Over the last many years, scientists have been working tirelessly on developing effective treatments to prevent or treat Alzheimer’s with mixed results. However, there’s fresh hope on the horizon. According to researchers with Axon Neuroscience, a first-of-its-kind experimental vaccine developed to provide protection against Alzheimer's disease has passed the latest stage of human trials.
The drug candidate, dubbed “AADvac1”, decreased mental deterioration by almost a third, according to the researchers. "No significant effects were found in cognitive and functional tests on the whole study sample," the researchers wrote in their study published in the prestigious British journal Nature Aging.
Let’s find out more about this potentially groundbreaking new development.
What do we know so far?
The trials for this new drug candidate, conducted over 24 months, included 193 patients with mild Alzheimer's. Out of them, 117 received AADvac1 while the others received a placebo, acting as a control group. Interestingly, the participants who received AADvac1 took the peptide-based vaccine in 11 doses and showed high levels of immunoglobulin G (IgG) antibody responses.
The researchers say that the drug works by preparing the immune system to kill rogue tau proteins, the most notable trigger of Alzheimer's disease. Tau proteins usually help nutrient supply, but for some unknown reasons, this protein clumps together in tangles in the brain cells of Alzheimer’s patients, leading to the illness.
“The accumulation and spread of toxic forms of tau in the brain is a pathological hallmark of Alzheimer’s. It is thought to be responsible for the widespread death of neurons that ultimately leads to dementia,” explains corresponding author Dr. Petr Novak, per South West News Service. “Our vaccine aims to halt the formation and spread of tau pathology, which has ultimately the potential to show a higher benefit for Alzheimer’s patients,” says professor Norbert Zilka, chief science officer at Axon.
The antibody response to tau with the help of this new potential vaccine is being deemed “exceptional” by the team of scientists. The vaccine, in fact, slashed clinical and functional decline by up to around 30 percent compared to the placebo group. Furthermore, the study also reported that AADvac1 removes sticky deposits of amyloid-beta proteins that also accumulate in the brains of Alzheimer's patients.
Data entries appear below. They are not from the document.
(** [apply_allowlist], lines 87 to 92: filtering twice is filtering once;
    filtering a union is the union of the filterings; and filtering by one
    allowlist and then by another is filtering by both. *)
Theorem apply_allowlist_composes (X Y A B : gset string) :
  apply_allowlist (apply_allowlist X A).1 A = ((apply_allowlist X A).1, 0%Z)
  ∧ (apply_allowlist (X ∪ Y) A).1 = (apply_allowlist X A).1 ∪ (apply_allowlist Y A).1
  ∧ (apply_allowlist (apply_allowlist X A).1 B).1 = (apply_allowlist X (A ∪ B)).1.
Proof.
  split; [|split].
  - rewrite (surjective_pairing (apply_allowlist (apply_allowlist X A).1 A)).
    rewrite apply_allowlist_snd, !apply_allowlist_fst. f_equal; [set_solver|].
    replace (X ∖ A ∩ A) with (∅ : gset string) by set_solver. done.
  - rewrite !apply_allowlist_fst. set_solver.
  - rewrite !apply_allowlist_fst. set_solver.
Qed.

(** ** Writing: the order of the lines *)

Lemma str_leb_trans a b c :
  String.leb a b = true → String.leb b c = true → String.leb a c = true.
Proof.
  unfold String.leb. revert b c.
  induction a as [|x a IH]; intros [|y b] [|z c]; simpl; try done.
  unfold Ascii.compare.
  destruct (N.compare_spec (N_of_ascii x) (N_of_ascii y)) as [Hxy|Hxy|Hxy];
    destruct (N.compare_spec (N_of_ascii y) (N_of_ascii z)) as [Hyz|Hyz|Hyz];
    destruct (N.compare_spec (N_of_ascii x) (N_of_ascii z)) as [Hxz|Hxz|Hxz];
    try done; try lia.
  apply IH.
Qed.

Lemma str_le_transitive : Transitive str_le.
Proof. intros a b c. apply str_leb_trans. Qed.

Lemma str_le_total : Total str_le.
Proof. intros a b. apply String.leb_total. Qed.

Lemma elem_of_sorted (domains : gset string) d : d ∈ sorted domains ↔ d ∈ domains.
Proof. unfold sorted. by rewrite merge_sort_Permutation, elem_of_elements. Qed.

Lemma NoDup_sorted (domains : gset string) : NoDup (sorted domains).
Proof. unfold sorted. rewrite merge_sort_Permutation. apply NoDup_elements. Qed.

Lemma readlines_render_plain (l : list string) :
  Forall (λ d, all_chars not_space d = true) l →
  readlines (render l) = (λ d, d +:+ nl) <$> l.
Proof.
  induction 1 as [|d l Hd Hl IH]; [done|].
  change (render (d :: l)) with (d +:+ (nl +:+ render l)).
  by rewrite <- append_assoc, readlines_app_nl, readlines_plain, IH.
Qed.

(** [write_domains], lines 95 to 99: the file at the path is replaced by the
    given domains, each once, in ascending order of code points, whatever
    the file held before; no other file changes and nothing is printed.
    When no domain holds whitespace, each domain is a line of its own. *)
Theorem write_domains_sorted_lines (domains : gset string) path w :
  ∃ lines,
    write_domains domains path w
    = (Returned tt, {| files := <[path := render lines]> (files w);
                       printed := printed w |})
    ∧ (∀ d, d ∈ lines ↔ d ∈ domains)
    ∧ NoDup lines
    ∧ StronglySorted str_le lines
    ∧ length lines = size domains
    ∧ (set_Forall (λ d, all_chars not_space d = true) domains →
       readlines (render lines) = (λ d, d +:+ nl) <$> lines).
Proof.
  exists (sorted domains). split; [done|]. split; [apply elem_of_sorted|].
  split; [apply NoDup_sorted|]. split.
  { apply StronglySorted_merge_sort; [apply str_le_transitive|apply str_le_total]. }
  split.
  - unfold sorted. by rewrite merge_sort_Permutation.
  - intros Hplain. apply readlines_render_plain, Forall_forall.
    intros d Hd. by apply Hplain, elem_of_sorted.
Qed.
"To the extent of my knowledge, this is the first time that a tau-targeted immunotherapy showed clear evidence of impact on the neurodegenerative process and a strong indication of clinical effect in patients with a confirmed Alzheimer's disease biomarker profile," Petr Novak, first author of the study and the senior clinical research scientist at Axon Neuroscience, told MedPage Today.
The team also said that the most noticeable effects of the vaccine were observed in a subgroup of patients with confirmed Alzheimer’s. This is indeed encouraging news and can be particularly important in treating the elderly as they are more susceptible to Alzheimer's disease.
Fresh hope for the future of Alzheimer’s patients
While the development of this new first-of-its-kind Alzheimer's vaccine offers fresh hope, we have to be mindful of the fact that these results are from a relatively small and early phase II clinical trial. Also, the results have not been corrected for multiplicity testing yet. Moreover, the trials were designed to mainly test the experimental vaccine's safety profile. The drug appears to have been successful on that count as it was shown to be safely tolerated by patients.
We will, however, need a larger trial involving more patients to see if AADvac1 can successfully treat cognitive decline in patients. Particularly those whose dementia is linked to tau pathology.
Thankfully, larger trials are now being planned, focusing on patients with tau and amyloid biomarkers, to further test the clinical efficacy of the drug and to replicate the results. If it works out successfully, there’s hope that the vaccine might provide symptomatic relief to patients and even prevent the disease altogether.
“The results confirm the disease-modifying effect and support Axon’s progress toward a pivotal stage of clinical development. In view of the recent approval of amyloid-based therapy, our strong NfL endpoint results could serve as a surrogate in our forthcoming clinical development to achieve accelerated approval," says Michal Fresser, CEO of Axon Neuroscience.
What’s encouraging is that Axon has a huge team that’s dedicated exclusively to tau research. They have published plenty of evidence over the last two decades indicating that tau is the primary trigger of Alzheimer’s disease. So, even though we have many questions about AADvac1, and rightfully so, there’s every possibility that this new development can lead to something positive.
Let’s now hope that future clinical trials with AADvac1 reveal clearer evidence of its efficacy in alleviating Alzheimer's.